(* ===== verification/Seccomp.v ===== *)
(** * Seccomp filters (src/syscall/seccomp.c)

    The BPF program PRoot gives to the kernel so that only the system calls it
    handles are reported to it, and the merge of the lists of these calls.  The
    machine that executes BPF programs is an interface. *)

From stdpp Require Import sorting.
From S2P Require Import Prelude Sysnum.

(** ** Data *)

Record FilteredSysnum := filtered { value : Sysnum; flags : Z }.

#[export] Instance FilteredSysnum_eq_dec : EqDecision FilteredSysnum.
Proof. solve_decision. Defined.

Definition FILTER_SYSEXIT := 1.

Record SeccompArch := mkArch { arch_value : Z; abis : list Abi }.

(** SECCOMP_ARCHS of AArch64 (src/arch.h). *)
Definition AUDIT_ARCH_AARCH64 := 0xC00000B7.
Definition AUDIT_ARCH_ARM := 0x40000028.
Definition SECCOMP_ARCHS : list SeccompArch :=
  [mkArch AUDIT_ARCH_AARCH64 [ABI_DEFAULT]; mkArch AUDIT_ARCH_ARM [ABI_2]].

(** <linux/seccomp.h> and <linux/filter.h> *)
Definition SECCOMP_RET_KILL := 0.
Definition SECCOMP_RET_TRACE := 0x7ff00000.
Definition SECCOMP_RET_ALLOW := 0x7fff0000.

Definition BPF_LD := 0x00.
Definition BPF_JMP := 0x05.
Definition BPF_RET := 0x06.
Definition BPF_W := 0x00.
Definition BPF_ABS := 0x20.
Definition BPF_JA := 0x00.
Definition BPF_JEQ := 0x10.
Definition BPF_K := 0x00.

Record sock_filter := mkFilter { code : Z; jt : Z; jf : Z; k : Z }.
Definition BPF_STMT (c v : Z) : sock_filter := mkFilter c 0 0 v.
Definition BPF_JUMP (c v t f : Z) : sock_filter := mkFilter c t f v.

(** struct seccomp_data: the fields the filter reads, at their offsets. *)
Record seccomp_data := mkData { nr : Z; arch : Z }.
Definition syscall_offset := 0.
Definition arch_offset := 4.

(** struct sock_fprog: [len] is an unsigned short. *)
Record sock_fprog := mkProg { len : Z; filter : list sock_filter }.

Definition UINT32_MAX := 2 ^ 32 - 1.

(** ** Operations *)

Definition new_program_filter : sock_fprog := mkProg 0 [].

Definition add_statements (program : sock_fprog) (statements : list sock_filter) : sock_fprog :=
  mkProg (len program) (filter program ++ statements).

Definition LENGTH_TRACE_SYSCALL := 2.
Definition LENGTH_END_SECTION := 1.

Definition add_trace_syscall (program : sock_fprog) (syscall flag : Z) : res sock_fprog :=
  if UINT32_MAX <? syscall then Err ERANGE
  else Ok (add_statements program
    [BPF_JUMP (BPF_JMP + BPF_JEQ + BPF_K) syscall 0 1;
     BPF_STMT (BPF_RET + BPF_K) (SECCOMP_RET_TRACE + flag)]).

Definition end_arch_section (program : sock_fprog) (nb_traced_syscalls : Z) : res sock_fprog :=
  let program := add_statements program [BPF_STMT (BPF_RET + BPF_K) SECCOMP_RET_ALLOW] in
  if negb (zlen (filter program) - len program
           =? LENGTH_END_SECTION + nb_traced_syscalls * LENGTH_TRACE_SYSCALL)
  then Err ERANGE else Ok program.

****************

[Directions]: Look through the data above and return exactly the lines from the one that contains "Definition SECCOMP_ARCHS : list" to the one that contains "mkProg (len program)", inclusive, with nothing else.

[Solution to this problem]:
Definition SECCOMP_ARCHS : list SeccompArch :=
  [mkArch AUDIT_ARCH_AARCH64 [ABI_DEFAULT]; mkArch AUDIT_ARCH_ARM [ABI_2]].

(** <linux/seccomp.h> and <linux/filter.h> *)
Definition SECCOMP_RET_KILL := 0.
Definition SECCOMP_RET_TRACE := 0x7ff00000.
Definition SECCOMP_RET_ALLOW := 0x7fff0000.

Definition BPF_LD := 0x00.
Definition BPF_JMP := 0x05.
Definition BPF_RET := 0x06.
Definition BPF_W := 0x00.
Definition BPF_ABS := 0x20.
Definition BPF_JA := 0x00.
Definition BPF_JEQ := 0x10.
Definition BPF_K := 0x00.

Record sock_filter := mkFilter { code : Z; jt : Z; jf : Z; k : Z }.
Definition BPF_STMT (c v : Z) : sock_filter := mkFilter c 0 0 v.
Definition BPF_JUMP (c v t f : Z) : sock_filter := mkFilter c t f v.

(** struct seccomp_data: the fields the filter reads, at their offsets. *)
Record seccomp_data := mkData { nr : Z; arch : Z }.
Definition syscall_offset := 0.
Definition arch_offset := 4.

(** struct sock_fprog: [len] is an unsigned short. *)
Record sock_fprog := mkProg { len : Z; filter : list sock_filter }.

Definition UINT32_MAX := 2 ^ 32 - 1.

(** ** Operations *)

Definition new_program_filter : sock_fprog := mkProg 0 [].

Definition add_statements (program : sock_fprog) (statements : list sock_filter) : sock_fprog :=
  mkProg (len program) (filter program ++ statements).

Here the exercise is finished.